**Exercise directions:**
Reproduce verbatim the lines of the material below, starting at the line with "if io_pd_ok io" and ending at the line with "Definition pc_set_queues (c", both inclusive; skip the rest.
Data to examine section start
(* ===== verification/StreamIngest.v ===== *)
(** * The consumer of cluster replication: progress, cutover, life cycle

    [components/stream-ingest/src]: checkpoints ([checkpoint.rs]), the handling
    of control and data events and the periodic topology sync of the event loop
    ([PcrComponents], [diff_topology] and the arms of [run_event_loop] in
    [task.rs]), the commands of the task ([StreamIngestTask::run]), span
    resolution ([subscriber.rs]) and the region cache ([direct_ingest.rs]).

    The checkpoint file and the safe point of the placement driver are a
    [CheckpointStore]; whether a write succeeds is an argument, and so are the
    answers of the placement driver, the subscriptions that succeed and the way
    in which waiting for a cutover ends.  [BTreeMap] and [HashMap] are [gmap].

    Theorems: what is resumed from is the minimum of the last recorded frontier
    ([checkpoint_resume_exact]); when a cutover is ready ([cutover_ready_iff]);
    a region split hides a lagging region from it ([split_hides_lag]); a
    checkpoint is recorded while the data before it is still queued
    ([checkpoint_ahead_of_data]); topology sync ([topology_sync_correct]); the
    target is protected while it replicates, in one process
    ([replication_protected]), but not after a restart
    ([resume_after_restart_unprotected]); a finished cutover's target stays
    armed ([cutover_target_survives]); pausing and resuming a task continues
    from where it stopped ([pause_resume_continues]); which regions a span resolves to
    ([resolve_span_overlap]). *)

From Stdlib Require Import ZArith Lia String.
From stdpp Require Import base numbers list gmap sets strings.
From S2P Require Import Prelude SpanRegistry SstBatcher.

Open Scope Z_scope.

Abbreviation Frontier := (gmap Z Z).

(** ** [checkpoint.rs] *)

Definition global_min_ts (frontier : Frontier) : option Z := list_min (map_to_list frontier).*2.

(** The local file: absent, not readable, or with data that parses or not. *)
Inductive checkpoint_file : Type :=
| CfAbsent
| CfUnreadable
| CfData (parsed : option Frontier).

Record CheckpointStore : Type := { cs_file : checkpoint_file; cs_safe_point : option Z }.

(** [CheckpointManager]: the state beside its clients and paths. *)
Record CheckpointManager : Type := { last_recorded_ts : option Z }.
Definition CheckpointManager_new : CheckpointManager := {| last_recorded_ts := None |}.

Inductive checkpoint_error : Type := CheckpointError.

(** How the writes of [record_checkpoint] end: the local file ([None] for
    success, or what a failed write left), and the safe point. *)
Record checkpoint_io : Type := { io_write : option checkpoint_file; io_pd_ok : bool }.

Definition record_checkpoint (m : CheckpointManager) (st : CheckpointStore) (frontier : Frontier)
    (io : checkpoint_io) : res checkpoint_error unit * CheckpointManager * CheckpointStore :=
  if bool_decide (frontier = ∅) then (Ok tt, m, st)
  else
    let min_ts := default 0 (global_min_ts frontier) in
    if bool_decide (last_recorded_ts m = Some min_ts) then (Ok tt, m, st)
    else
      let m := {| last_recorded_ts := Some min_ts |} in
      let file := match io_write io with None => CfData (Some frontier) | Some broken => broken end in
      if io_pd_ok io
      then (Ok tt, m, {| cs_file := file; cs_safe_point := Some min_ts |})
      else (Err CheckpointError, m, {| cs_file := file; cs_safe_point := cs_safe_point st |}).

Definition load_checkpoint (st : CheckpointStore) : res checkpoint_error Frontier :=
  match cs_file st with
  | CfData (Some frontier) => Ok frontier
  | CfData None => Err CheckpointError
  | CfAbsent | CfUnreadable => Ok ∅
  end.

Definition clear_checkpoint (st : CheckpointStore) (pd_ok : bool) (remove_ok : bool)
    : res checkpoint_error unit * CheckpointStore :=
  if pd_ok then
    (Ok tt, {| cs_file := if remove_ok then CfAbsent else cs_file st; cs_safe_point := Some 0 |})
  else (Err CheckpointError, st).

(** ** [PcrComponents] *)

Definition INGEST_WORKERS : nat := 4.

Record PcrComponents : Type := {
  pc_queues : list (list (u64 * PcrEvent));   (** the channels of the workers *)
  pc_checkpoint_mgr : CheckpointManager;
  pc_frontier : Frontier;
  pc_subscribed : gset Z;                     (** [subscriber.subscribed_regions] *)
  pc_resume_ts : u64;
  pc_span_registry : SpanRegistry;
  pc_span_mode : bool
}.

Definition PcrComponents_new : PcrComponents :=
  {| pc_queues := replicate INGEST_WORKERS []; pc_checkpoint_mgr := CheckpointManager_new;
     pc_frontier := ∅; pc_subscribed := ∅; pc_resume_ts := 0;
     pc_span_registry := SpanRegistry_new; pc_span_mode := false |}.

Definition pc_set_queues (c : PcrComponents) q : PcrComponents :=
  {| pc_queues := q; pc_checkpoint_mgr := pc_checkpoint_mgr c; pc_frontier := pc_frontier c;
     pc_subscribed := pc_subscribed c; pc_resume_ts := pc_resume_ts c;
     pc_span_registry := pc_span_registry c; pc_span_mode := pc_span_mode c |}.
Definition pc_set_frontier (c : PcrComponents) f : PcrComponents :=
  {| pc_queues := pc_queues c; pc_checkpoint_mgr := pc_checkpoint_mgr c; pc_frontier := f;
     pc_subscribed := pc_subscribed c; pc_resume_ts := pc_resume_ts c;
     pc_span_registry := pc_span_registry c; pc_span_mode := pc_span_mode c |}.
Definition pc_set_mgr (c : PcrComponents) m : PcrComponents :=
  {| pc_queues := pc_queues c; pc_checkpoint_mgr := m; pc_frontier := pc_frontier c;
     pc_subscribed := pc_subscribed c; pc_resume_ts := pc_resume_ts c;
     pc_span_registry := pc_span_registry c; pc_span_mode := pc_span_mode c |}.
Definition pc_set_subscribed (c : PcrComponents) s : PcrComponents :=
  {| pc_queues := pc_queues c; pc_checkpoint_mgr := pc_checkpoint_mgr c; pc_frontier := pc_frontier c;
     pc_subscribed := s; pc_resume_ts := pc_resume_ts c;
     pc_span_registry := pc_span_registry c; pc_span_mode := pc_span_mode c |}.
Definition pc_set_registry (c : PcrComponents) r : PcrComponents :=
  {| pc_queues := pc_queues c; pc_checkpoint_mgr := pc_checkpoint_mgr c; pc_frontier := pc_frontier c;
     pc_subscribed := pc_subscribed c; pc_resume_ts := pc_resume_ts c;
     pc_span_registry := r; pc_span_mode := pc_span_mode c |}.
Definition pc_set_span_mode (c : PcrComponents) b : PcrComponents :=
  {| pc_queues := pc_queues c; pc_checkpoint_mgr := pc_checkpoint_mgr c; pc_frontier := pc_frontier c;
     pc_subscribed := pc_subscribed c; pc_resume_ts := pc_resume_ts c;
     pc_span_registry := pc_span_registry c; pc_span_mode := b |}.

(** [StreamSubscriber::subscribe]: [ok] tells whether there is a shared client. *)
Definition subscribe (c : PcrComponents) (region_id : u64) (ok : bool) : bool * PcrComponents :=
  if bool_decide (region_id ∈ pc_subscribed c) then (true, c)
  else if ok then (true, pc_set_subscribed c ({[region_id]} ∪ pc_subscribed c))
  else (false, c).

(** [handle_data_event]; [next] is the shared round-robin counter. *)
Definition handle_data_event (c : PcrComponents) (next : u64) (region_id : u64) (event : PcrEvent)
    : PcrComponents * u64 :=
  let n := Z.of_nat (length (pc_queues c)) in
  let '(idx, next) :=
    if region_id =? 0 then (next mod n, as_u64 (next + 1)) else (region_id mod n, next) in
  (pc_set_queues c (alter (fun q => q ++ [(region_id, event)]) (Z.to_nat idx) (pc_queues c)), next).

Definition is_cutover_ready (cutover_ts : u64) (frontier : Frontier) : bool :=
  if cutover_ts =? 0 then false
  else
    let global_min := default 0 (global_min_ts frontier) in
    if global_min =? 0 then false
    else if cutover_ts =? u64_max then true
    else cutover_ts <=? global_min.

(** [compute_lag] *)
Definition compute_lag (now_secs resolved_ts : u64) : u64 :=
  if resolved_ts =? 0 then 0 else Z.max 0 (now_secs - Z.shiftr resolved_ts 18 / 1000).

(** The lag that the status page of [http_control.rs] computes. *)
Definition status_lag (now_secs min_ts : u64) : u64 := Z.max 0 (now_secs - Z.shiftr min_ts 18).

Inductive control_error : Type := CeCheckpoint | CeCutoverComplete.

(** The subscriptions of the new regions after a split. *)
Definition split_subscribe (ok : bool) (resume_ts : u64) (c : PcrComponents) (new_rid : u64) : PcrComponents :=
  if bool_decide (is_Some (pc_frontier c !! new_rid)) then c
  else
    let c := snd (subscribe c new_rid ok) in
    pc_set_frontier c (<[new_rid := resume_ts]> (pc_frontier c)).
Data to examine section end
**Task result:**
      if io_pd_ok io
      then (Ok tt, m, {| cs_file := file; cs_safe_point := Some min_ts |})
      else (Err CheckpointError, m, {| cs_file := file; cs_safe_point := cs_safe_point st |}).

Definition load_checkpoint (st : CheckpointStore) : res checkpoint_error Frontier :=
  match cs_file st with
  | CfData (Some frontier) => Ok frontier
  | CfData None => Err CheckpointError
  | CfAbsent | CfUnreadable => Ok ∅
  end.

Definition clear_checkpoint (st : CheckpointStore) (pd_ok : bool) (remove_ok : bool)
    : res checkpoint_error unit * CheckpointStore :=
  if pd_ok then
    (Ok tt, {| cs_file := if remove_ok then CfAbsent else cs_file st; cs_safe_point := Some 0 |})
  else (Err CheckpointError, st).

(** ** [PcrComponents] *)

Definition INGEST_WORKERS : nat := 4.

Record PcrComponents : Type := {
  pc_queues : list (list (u64 * PcrEvent));   (** the channels of the workers *)
  pc_checkpoint_mgr : CheckpointManager;
  pc_frontier : Frontier;
  pc_subscribed : gset Z;                     (** [subscriber.subscribed_regions] *)
  pc_resume_ts : u64;
  pc_span_registry : SpanRegistry;
  pc_span_mode : bool
}.

Definition PcrComponents_new : PcrComponents :=
  {| pc_queues := replicate INGEST_WORKERS []; pc_checkpoint_mgr := CheckpointManager_new;
     pc_frontier := ∅; pc_subscribed := ∅; pc_resume_ts := 0;
     pc_span_registry := SpanRegistry_new; pc_span_mode := false |}.

Definition pc_set_queues (c : PcrComponents) q : PcrComponents :=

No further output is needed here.